> TASK TO COMPLETE
Collect all lines below with the string "ltac".

● ● ● ●

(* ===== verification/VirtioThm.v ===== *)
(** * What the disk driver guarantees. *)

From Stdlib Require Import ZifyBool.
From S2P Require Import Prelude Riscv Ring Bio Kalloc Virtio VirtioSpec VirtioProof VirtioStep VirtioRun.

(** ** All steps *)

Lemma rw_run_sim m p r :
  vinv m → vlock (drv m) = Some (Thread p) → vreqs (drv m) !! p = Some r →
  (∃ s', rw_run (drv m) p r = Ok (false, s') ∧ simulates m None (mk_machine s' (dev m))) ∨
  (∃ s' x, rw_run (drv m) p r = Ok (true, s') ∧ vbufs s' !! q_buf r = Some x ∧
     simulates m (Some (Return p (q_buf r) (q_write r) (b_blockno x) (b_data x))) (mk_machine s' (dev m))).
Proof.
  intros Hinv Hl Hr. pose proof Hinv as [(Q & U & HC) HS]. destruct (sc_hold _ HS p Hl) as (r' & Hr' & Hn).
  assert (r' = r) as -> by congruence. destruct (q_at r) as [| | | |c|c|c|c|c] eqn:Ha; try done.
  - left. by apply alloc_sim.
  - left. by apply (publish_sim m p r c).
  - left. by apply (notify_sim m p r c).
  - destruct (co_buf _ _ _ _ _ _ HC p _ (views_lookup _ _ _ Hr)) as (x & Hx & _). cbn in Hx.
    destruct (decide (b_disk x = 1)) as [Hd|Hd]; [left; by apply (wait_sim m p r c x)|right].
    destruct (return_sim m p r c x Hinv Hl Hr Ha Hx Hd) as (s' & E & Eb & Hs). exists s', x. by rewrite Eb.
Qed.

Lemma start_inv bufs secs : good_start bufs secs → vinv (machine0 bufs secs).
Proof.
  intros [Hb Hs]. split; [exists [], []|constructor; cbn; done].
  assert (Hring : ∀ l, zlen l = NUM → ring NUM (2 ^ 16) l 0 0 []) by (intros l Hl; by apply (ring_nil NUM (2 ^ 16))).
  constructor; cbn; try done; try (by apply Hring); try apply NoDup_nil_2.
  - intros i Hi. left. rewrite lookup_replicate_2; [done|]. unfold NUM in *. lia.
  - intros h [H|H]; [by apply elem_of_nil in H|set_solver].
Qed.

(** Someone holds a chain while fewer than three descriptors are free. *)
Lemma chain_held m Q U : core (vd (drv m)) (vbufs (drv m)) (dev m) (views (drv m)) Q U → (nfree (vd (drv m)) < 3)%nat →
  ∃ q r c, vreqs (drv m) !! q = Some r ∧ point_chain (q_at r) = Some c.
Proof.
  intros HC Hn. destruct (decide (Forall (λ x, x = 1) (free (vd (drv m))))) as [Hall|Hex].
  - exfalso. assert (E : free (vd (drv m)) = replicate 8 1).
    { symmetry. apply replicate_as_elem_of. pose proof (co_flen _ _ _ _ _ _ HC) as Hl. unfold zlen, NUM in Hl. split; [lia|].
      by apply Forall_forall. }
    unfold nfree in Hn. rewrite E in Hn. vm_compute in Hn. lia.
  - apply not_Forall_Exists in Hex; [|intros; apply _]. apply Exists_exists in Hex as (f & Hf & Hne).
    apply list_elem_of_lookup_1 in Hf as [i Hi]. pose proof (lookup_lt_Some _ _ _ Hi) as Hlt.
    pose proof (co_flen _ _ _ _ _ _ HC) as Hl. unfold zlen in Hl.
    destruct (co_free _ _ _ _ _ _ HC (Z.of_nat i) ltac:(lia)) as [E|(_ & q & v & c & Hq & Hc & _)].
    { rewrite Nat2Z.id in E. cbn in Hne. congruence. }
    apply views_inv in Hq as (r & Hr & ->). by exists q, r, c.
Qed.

● ● ● ●

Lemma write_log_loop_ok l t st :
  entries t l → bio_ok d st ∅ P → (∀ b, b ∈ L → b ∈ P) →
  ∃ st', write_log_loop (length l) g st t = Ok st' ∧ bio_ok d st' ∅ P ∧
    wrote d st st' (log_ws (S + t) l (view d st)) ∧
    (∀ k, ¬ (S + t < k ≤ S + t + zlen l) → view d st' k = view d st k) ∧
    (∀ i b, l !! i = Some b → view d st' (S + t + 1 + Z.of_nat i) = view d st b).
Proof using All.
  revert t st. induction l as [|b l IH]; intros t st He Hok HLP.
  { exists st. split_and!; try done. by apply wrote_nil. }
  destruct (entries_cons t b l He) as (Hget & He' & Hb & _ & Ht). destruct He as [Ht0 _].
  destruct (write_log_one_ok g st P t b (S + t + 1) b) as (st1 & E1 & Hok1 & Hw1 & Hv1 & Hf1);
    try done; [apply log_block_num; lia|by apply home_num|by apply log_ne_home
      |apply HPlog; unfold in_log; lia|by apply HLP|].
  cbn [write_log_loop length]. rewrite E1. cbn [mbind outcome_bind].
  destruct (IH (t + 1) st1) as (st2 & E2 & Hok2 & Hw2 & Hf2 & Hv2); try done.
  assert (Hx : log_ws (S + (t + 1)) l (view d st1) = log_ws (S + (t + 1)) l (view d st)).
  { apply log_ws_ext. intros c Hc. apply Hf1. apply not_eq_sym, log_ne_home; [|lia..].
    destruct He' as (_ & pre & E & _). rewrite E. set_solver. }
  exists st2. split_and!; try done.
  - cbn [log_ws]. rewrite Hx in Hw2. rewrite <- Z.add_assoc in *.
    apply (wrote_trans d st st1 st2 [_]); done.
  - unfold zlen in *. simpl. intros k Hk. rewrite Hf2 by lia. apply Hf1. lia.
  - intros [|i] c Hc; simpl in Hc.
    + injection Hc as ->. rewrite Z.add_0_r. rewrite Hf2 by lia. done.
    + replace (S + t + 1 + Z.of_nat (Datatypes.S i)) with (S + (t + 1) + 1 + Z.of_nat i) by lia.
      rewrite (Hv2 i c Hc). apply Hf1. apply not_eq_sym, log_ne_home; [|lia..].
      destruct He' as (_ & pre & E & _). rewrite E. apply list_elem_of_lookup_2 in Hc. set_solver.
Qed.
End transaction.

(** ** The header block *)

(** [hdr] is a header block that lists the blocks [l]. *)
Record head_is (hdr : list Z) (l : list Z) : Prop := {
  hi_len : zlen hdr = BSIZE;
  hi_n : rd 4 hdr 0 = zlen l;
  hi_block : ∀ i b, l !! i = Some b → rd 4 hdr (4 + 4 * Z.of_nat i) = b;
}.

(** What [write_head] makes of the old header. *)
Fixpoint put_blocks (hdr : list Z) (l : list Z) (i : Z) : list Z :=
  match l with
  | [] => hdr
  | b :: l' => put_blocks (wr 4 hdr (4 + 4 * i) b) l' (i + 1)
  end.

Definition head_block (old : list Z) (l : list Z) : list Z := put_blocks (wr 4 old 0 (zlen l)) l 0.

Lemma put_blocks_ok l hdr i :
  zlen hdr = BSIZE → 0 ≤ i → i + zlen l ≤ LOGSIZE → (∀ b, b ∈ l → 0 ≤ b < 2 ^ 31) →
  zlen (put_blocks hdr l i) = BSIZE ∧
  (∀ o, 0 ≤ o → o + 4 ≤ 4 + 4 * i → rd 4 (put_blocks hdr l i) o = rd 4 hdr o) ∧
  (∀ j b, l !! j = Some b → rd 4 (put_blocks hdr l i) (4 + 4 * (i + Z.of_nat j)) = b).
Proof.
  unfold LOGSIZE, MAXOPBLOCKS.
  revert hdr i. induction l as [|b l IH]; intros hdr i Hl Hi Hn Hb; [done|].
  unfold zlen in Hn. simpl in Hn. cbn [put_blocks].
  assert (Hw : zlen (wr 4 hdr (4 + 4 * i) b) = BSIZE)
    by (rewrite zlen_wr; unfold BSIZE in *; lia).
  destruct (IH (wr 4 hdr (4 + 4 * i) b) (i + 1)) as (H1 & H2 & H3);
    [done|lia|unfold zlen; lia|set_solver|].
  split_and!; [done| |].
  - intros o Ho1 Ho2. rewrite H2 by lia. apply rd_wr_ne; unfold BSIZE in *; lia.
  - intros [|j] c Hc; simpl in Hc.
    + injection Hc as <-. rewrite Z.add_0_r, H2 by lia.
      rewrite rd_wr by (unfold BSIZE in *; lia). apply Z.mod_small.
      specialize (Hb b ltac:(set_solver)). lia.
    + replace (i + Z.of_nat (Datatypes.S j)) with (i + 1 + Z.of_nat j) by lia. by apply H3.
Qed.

● ● ● ●

> TASK RESPONSE
    destruct (co_free _ _ _ _ _ _ HC (Z.of_nat i) ltac:(lia)) as [E|(_ & q & v & c & Hq & Hc & _)].
      specialize (Hb b ltac:(set_solver)). lia.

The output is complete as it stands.